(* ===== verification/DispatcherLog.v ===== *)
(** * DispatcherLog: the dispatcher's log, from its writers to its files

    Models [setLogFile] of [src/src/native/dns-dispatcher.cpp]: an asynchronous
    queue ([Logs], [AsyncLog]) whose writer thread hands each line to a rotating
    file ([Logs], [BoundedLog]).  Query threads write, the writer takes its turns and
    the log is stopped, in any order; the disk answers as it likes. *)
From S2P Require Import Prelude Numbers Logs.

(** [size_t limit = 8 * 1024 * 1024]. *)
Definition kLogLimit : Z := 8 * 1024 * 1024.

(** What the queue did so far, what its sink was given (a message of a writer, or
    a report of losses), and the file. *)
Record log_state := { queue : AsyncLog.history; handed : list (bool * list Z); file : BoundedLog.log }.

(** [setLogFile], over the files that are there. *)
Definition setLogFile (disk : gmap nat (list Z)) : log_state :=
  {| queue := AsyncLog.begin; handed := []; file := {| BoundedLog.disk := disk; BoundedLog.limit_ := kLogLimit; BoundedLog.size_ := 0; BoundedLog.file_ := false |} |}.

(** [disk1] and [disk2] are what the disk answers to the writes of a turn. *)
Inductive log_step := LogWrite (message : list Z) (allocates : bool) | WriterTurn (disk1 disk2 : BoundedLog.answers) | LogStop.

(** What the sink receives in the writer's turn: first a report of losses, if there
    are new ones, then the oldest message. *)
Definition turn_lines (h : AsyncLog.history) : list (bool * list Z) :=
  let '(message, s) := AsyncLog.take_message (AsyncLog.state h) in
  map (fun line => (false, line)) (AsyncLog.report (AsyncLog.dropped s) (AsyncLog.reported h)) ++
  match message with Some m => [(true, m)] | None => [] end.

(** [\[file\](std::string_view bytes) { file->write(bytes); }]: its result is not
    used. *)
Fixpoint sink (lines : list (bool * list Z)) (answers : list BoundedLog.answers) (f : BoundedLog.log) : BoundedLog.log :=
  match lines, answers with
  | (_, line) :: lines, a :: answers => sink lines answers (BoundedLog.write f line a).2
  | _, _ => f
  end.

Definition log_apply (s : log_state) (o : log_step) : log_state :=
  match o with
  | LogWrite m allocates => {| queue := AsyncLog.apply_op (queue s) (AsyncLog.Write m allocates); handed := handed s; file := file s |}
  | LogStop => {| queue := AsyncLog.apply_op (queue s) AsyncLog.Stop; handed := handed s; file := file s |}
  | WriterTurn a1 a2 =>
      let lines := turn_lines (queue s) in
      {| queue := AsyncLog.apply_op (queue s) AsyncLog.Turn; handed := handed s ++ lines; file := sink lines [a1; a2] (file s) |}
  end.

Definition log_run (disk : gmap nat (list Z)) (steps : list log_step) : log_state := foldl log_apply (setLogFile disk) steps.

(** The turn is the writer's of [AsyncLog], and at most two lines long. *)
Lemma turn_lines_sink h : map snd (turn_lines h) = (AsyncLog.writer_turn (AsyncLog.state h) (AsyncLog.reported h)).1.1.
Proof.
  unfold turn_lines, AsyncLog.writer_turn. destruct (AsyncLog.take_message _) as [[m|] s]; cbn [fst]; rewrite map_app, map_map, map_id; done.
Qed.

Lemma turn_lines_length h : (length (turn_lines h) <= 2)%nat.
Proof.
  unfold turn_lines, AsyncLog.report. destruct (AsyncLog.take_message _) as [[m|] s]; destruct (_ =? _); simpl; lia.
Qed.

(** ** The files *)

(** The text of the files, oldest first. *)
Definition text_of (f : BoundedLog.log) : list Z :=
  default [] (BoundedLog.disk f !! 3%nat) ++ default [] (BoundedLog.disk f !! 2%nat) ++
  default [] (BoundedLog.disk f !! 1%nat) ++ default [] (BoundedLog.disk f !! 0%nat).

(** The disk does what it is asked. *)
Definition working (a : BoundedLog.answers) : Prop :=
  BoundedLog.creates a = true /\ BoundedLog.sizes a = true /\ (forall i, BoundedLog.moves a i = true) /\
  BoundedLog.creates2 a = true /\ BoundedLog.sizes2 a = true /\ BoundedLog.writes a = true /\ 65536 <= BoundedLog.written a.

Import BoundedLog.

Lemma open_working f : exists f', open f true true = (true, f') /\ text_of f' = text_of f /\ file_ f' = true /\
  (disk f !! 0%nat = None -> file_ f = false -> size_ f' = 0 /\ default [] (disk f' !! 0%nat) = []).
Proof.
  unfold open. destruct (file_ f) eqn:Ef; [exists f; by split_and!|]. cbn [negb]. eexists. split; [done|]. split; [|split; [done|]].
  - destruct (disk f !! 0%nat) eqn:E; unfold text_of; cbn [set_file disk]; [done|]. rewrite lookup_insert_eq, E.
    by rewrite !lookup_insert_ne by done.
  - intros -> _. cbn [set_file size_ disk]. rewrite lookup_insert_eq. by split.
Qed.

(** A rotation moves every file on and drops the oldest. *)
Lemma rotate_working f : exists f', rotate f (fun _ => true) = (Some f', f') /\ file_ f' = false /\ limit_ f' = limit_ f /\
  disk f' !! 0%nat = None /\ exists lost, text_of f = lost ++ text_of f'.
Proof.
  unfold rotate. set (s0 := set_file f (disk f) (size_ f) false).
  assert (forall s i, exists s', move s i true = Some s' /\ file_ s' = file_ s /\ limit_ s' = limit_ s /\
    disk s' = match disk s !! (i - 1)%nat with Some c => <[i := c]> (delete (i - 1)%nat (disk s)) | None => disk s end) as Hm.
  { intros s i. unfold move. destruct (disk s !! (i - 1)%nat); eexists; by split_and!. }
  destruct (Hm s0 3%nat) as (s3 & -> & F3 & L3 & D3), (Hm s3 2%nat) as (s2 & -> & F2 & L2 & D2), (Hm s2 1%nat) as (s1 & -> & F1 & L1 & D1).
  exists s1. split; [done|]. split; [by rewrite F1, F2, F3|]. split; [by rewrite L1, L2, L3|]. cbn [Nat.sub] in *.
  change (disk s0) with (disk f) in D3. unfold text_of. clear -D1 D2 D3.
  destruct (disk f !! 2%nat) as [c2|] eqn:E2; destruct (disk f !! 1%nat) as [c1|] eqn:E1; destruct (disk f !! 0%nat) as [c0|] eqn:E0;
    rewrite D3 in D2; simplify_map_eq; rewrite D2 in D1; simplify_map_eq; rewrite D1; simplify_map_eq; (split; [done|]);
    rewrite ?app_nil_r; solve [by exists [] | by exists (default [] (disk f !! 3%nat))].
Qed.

TASK PROMPT
Of the lines above, extract only those from the line with "Lemma rotate_working f" to the line with "assert (forall s", both included, exactly as written.

ANSWER TO THIS PROBLEM
Lemma rotate_working f : exists f', rotate f (fun _ => true) = (Some f', f') /\ file_ f' = false /\ limit_ f' = limit_ f /\
  disk f' !! 0%nat = None /\ exists lost, text_of f = lost ++ text_of f'.
Proof.
  unfold rotate. set (s0 := set_file f (disk f) (size_ f) false).
  assert (forall s i, exists s', move s i true = Some s' /\ file_ s' = file_ s /\ limit_ s' = limit_ s /\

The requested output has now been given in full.